----- Data to use
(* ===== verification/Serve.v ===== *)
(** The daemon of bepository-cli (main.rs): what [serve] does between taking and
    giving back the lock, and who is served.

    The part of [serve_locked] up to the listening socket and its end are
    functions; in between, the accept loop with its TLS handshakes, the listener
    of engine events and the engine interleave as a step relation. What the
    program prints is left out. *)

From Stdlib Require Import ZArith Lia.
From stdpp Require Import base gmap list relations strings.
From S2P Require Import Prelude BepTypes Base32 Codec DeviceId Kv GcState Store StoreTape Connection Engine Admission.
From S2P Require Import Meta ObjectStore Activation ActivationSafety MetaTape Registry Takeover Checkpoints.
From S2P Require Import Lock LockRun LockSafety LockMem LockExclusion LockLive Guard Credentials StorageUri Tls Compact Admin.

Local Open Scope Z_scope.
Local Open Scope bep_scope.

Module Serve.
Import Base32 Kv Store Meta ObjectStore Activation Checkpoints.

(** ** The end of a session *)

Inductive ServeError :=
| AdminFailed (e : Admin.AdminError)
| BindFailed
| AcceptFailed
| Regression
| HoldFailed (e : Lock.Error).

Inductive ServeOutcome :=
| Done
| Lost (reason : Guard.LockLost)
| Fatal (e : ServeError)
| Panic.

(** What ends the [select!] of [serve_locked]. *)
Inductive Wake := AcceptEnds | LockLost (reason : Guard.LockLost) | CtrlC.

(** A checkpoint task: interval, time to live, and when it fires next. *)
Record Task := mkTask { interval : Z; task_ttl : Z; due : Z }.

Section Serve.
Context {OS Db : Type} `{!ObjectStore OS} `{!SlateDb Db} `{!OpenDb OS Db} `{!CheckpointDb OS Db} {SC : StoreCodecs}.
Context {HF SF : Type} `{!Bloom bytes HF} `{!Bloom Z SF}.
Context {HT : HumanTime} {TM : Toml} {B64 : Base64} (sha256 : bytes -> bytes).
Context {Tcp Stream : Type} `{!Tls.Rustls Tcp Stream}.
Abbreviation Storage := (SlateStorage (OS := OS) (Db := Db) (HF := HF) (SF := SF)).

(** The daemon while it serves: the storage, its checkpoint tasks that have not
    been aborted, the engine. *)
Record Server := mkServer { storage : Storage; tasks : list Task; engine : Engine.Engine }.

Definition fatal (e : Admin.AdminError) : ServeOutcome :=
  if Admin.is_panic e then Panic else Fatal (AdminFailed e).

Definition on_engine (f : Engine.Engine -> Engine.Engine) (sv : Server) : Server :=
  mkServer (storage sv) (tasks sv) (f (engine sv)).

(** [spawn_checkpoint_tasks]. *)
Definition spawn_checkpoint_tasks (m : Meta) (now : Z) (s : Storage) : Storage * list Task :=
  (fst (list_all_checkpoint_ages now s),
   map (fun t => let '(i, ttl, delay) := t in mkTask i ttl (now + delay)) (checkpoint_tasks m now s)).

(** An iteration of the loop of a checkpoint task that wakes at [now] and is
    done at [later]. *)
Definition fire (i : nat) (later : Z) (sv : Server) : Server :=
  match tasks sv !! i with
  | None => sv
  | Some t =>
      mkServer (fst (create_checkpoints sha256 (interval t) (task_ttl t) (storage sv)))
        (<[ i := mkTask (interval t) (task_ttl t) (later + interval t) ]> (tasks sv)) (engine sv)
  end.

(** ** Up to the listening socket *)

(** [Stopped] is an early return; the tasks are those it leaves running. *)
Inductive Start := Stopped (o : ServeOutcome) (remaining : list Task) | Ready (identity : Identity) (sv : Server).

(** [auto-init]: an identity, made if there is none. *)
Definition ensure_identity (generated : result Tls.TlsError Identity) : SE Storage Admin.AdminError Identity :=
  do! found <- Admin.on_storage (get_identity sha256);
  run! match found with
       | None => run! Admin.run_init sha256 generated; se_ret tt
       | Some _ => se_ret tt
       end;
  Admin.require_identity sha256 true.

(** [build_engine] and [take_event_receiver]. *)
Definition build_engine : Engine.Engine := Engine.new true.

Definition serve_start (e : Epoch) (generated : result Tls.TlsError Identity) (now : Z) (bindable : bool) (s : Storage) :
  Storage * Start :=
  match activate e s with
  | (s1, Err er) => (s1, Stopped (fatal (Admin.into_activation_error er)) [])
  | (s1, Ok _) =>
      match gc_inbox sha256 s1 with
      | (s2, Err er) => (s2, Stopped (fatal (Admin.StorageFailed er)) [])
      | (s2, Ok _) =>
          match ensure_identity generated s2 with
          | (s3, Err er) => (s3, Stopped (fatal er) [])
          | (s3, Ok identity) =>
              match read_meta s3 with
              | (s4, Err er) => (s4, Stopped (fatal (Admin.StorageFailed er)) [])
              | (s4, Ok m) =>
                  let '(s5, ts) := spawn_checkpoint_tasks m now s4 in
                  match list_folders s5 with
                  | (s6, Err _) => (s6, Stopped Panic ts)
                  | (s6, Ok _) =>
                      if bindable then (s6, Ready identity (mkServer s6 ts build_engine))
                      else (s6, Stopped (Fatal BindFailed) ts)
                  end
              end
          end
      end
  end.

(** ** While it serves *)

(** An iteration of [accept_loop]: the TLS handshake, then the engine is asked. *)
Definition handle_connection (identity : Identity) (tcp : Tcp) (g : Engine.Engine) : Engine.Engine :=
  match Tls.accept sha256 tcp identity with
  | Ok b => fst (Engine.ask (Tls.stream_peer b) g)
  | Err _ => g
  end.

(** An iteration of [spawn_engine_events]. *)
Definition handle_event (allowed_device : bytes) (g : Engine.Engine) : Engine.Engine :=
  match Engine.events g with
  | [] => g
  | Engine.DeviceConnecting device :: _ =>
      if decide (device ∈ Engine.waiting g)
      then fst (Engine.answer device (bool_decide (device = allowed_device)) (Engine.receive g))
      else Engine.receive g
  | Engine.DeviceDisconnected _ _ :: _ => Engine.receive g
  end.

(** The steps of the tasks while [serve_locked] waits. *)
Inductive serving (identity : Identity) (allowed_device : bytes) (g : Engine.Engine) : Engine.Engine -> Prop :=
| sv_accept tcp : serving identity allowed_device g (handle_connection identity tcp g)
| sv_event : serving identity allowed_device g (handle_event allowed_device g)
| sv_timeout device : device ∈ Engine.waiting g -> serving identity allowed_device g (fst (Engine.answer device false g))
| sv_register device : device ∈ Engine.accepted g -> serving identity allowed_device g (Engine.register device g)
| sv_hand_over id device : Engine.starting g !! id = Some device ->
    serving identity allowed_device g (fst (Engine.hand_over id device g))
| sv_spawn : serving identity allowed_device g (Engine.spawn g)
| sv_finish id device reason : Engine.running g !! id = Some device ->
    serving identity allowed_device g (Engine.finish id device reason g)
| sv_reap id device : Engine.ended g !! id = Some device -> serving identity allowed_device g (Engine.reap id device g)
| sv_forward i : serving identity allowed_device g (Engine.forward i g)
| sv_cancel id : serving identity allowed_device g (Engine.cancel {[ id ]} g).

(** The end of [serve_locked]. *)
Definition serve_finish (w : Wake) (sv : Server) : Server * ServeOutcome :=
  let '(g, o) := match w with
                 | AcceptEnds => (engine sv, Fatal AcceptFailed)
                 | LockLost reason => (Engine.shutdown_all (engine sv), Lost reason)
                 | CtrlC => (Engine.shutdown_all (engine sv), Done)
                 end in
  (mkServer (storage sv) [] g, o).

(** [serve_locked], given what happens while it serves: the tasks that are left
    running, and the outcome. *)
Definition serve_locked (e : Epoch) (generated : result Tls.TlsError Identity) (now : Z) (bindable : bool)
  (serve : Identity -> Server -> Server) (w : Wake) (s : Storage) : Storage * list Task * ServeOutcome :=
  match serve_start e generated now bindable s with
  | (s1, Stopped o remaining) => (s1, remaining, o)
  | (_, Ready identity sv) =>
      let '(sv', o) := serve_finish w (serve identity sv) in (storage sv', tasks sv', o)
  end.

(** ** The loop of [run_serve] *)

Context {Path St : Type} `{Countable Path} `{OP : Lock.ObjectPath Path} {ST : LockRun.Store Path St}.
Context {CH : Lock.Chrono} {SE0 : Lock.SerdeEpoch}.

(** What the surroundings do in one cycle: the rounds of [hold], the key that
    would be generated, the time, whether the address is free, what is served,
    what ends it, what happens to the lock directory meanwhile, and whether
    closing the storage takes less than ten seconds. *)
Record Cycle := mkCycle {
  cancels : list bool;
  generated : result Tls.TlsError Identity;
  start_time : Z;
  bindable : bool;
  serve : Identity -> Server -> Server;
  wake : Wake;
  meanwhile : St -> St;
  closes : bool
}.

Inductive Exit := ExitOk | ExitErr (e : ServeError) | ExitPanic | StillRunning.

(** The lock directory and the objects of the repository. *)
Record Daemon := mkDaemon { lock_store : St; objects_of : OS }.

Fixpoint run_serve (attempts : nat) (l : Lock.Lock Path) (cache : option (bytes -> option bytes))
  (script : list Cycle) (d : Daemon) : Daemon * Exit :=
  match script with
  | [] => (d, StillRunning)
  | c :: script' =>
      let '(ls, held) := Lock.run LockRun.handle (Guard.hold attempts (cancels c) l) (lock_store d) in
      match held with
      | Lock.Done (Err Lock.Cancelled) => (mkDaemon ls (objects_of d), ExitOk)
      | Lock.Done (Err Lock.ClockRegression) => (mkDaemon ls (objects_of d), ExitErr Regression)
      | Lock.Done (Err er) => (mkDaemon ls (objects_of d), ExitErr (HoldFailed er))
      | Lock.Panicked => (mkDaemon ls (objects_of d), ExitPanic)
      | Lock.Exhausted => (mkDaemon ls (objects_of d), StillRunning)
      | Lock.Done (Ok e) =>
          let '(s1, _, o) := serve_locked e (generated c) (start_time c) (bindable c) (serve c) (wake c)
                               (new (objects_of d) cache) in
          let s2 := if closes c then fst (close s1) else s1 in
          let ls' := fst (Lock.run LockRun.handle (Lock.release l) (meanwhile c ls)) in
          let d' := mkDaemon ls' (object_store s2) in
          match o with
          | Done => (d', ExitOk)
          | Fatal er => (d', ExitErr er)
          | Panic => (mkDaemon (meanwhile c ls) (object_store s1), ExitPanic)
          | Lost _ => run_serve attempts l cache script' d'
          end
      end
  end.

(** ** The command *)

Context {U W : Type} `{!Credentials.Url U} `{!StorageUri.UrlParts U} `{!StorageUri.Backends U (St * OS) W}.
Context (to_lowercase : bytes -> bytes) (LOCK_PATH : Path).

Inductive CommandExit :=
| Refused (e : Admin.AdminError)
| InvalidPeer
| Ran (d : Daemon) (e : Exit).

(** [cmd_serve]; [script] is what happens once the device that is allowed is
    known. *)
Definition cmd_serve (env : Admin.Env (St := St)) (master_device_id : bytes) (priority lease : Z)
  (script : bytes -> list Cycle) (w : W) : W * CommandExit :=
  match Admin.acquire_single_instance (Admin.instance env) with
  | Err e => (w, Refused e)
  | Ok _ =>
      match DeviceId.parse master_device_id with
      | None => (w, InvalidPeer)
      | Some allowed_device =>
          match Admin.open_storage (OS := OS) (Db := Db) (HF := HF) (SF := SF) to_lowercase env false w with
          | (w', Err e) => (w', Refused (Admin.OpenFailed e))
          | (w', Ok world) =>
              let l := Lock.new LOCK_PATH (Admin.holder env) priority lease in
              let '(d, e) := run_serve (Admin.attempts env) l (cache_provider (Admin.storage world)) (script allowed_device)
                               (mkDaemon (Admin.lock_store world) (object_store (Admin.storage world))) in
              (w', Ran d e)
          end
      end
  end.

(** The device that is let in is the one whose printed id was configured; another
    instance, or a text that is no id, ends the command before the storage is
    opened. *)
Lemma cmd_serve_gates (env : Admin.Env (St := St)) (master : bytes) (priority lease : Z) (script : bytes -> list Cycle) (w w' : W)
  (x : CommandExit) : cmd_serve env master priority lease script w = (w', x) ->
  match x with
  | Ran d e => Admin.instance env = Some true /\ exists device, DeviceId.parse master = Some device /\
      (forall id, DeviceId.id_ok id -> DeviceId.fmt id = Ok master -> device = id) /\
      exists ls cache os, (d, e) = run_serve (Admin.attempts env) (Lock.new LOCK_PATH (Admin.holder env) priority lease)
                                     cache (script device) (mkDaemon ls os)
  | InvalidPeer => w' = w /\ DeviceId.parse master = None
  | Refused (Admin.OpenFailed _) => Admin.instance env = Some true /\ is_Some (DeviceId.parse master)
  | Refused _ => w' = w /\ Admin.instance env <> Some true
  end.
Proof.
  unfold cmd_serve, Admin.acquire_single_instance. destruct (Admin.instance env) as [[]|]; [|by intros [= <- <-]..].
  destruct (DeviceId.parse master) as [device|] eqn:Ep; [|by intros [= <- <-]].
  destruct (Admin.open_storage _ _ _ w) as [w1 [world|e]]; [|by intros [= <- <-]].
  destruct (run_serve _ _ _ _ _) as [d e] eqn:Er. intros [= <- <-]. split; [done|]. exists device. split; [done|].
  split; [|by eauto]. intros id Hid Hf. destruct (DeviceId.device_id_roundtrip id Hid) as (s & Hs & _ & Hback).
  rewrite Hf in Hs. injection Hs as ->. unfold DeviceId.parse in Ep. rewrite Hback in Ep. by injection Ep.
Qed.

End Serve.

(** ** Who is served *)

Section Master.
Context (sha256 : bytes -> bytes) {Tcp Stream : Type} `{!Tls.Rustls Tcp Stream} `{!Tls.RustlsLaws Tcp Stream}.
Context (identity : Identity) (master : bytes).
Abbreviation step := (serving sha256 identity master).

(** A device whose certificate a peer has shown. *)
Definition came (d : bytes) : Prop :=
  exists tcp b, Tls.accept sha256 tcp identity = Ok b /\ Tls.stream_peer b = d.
----------
Task to carry out:
The lines above, starting at the one with "sv, Fatal AcceptFailed)" and ending at the one with "would be generated, the", are the only ones to return, exactly as written.

Written reply:
                 | AcceptEnds => (engine sv, Fatal AcceptFailed)
                 | LockLost reason => (Engine.shutdown_all (engine sv), Lost reason)
                 | CtrlC => (Engine.shutdown_all (engine sv), Done)
                 end in
  (mkServer (storage sv) [] g, o).

(** [serve_locked], given what happens while it serves: the tasks that are left
    running, and the outcome. *)
Definition serve_locked (e : Epoch) (generated : result Tls.TlsError Identity) (now : Z) (bindable : bool)
  (serve : Identity -> Server -> Server) (w : Wake) (s : Storage) : Storage * list Task * ServeOutcome :=
  match serve_start e generated now bindable s with
  | (s1, Stopped o remaining) => (s1, remaining, o)
  | (_, Ready identity sv) =>
      let '(sv', o) := serve_finish w (serve identity sv) in (storage sv', tasks sv', o)
  end.

(** ** The loop of [run_serve] *)

Context {Path St : Type} `{Countable Path} `{OP : Lock.ObjectPath Path} {ST : LockRun.Store Path St}.
Context {CH : Lock.Chrono} {SE0 : Lock.SerdeEpoch}.

(** What the surroundings do in one cycle: the rounds of [hold], the key that
    would be generated, the time, whether the address is free, what is served,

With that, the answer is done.